Read the entries below and pull out each line with the string "option".
◇ ◇ ◇ ◇ ◇
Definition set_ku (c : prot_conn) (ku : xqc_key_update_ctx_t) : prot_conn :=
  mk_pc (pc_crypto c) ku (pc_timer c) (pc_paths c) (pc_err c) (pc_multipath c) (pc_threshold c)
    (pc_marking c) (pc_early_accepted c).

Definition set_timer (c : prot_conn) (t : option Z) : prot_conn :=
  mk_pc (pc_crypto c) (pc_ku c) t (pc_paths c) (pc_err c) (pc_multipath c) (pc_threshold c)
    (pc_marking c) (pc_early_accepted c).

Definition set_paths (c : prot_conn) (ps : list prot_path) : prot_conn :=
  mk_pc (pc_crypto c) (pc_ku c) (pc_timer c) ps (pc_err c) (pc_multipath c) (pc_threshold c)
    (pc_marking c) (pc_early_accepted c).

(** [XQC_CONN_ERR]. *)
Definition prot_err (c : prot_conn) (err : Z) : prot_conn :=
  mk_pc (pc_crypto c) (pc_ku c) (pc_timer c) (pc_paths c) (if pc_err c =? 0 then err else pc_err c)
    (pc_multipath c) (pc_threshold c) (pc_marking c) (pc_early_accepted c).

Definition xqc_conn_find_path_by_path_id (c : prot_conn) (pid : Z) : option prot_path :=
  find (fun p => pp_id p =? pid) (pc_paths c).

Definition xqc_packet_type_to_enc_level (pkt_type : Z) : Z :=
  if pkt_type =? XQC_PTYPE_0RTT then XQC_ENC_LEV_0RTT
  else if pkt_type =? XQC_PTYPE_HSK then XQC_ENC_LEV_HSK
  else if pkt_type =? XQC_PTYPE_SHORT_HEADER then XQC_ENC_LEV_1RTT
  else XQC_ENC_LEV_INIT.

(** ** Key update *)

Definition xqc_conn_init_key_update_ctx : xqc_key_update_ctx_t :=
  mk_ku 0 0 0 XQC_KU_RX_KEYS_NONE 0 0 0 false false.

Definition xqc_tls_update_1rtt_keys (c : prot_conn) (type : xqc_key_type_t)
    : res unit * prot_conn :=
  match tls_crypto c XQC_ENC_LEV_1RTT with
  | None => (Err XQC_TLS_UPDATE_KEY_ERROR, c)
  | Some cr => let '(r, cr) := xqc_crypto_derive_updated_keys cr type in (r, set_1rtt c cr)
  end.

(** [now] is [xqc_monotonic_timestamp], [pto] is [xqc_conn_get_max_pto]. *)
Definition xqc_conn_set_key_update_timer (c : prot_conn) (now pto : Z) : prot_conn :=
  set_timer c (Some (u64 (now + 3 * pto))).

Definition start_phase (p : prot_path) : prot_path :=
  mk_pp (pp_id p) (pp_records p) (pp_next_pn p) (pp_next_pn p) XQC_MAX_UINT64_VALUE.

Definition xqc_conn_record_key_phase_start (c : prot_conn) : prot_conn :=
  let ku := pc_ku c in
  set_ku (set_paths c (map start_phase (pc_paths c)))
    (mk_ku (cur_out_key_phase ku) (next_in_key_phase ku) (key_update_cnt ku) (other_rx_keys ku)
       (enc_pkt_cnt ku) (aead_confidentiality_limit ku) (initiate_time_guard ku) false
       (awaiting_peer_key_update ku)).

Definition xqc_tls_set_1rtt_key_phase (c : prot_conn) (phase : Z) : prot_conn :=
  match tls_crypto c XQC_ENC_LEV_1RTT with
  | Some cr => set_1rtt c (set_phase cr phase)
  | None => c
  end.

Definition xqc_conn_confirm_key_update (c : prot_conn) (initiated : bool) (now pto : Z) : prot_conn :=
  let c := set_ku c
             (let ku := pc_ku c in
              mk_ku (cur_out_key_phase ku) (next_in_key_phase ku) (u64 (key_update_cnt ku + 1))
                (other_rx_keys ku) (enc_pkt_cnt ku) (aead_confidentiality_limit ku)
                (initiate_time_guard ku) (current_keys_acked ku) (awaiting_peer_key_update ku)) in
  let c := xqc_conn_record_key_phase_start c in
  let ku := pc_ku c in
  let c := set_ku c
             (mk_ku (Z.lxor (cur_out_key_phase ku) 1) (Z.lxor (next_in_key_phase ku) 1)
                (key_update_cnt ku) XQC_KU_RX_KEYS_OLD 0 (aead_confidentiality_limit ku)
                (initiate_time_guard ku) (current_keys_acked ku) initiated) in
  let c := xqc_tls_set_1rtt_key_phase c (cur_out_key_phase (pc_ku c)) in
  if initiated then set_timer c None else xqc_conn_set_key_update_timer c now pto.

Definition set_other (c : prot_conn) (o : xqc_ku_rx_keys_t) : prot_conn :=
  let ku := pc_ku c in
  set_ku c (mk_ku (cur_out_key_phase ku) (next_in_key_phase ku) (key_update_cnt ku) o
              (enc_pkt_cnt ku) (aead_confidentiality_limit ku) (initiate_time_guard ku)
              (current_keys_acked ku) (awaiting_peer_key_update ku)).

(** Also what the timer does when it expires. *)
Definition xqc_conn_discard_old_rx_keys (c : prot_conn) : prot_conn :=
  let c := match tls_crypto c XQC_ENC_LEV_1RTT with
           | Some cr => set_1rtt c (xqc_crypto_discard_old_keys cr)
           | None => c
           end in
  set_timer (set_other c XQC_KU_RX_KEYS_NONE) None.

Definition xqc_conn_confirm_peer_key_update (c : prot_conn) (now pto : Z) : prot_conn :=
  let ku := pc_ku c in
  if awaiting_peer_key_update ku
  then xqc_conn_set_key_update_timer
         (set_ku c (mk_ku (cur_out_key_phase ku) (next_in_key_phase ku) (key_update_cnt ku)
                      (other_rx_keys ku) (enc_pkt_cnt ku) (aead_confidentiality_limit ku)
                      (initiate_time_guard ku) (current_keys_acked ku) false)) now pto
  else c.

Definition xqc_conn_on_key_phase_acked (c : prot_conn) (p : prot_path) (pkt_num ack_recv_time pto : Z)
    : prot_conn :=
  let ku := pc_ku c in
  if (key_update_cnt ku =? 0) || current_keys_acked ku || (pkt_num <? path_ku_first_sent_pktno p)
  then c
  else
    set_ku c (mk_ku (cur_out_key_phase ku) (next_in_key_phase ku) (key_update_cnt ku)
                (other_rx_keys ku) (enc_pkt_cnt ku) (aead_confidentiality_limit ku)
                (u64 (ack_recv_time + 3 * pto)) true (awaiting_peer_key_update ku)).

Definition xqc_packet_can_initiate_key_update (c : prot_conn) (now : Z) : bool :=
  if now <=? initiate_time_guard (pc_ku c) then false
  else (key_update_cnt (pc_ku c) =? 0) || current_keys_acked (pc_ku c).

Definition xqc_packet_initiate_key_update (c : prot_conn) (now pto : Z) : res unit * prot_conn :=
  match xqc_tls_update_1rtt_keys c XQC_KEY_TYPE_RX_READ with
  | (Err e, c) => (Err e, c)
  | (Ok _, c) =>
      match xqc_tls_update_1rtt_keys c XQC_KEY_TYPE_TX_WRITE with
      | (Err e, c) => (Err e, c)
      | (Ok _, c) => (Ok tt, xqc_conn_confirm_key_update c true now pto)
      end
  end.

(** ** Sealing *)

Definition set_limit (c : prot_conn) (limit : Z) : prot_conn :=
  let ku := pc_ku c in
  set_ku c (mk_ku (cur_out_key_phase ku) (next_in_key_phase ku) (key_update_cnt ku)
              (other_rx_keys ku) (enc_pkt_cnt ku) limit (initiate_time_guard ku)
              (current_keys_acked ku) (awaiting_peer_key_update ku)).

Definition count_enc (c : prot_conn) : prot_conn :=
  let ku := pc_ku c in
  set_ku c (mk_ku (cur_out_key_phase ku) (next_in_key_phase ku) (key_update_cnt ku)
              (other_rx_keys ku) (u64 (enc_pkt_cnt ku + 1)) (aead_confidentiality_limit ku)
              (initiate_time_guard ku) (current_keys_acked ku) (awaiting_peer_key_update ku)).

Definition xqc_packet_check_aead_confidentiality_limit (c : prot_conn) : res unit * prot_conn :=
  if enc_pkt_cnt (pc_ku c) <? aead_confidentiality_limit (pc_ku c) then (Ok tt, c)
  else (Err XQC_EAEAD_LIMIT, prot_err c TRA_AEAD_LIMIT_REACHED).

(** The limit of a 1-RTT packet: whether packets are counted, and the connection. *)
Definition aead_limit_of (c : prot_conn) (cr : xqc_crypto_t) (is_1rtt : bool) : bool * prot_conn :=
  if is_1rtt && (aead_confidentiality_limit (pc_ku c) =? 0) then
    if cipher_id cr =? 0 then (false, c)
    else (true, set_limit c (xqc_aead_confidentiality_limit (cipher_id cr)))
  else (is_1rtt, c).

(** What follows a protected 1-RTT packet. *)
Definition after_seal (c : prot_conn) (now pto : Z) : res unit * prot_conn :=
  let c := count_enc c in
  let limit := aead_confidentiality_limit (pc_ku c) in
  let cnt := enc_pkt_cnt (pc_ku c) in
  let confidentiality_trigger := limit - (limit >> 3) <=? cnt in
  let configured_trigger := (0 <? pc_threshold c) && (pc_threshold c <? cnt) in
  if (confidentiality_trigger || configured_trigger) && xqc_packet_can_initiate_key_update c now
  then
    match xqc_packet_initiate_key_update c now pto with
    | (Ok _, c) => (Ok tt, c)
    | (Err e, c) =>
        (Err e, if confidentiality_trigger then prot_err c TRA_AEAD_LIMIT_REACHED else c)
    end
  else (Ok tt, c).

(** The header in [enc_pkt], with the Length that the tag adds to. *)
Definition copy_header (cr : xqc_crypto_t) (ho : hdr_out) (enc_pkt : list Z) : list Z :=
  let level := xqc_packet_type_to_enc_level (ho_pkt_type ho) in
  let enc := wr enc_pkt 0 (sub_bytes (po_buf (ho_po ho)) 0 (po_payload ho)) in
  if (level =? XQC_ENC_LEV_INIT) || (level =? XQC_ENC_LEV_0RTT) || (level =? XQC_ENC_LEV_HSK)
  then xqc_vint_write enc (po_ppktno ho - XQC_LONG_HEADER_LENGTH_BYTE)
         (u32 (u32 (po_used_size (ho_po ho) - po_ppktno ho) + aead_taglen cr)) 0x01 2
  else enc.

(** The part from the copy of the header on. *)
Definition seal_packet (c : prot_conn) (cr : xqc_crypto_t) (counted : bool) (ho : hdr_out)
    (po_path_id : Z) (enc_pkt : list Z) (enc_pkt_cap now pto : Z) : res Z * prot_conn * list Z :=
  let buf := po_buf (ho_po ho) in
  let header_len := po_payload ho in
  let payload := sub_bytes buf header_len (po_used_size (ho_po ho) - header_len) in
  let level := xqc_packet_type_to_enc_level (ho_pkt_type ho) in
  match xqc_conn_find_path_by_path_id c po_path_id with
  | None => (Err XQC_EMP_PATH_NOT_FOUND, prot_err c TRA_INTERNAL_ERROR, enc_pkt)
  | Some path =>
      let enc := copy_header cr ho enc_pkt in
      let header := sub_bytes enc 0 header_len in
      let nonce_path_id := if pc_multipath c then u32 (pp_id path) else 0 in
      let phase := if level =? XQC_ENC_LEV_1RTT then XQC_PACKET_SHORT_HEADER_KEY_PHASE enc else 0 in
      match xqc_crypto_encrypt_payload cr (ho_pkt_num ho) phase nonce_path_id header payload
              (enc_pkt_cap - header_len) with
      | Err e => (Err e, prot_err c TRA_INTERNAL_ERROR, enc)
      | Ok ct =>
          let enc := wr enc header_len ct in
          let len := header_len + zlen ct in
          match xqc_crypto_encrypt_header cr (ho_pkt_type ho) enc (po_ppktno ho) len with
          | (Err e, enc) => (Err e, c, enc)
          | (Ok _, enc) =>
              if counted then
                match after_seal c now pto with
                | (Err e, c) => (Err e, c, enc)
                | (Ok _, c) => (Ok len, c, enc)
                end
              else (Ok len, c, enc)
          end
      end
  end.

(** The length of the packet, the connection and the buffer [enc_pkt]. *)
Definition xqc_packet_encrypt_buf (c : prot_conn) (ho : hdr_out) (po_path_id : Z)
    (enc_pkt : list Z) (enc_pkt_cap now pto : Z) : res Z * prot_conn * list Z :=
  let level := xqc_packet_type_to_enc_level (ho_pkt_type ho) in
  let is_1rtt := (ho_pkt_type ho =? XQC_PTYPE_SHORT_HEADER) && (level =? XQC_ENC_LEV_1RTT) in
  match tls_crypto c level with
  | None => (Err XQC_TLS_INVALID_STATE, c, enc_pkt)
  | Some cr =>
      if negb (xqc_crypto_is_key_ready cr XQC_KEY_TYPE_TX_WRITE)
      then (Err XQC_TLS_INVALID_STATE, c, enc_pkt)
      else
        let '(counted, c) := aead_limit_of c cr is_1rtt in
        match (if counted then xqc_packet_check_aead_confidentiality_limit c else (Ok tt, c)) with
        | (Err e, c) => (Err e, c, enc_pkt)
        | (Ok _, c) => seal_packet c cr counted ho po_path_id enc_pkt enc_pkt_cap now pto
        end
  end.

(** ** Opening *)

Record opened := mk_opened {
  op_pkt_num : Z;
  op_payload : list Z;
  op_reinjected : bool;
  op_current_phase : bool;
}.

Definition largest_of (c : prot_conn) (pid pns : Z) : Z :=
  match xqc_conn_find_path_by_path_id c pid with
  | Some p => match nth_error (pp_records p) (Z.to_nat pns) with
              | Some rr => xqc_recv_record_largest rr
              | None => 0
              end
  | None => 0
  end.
◇ ◇ ◇ ◇ ◇
> _ANSWER TO THIS EXERCISE_
Definition set_timer (c : prot_conn) (t : option Z) : prot_conn :=
Definition xqc_conn_find_path_by_path_id (c : prot_conn) (pid : Z) : option prot_path :=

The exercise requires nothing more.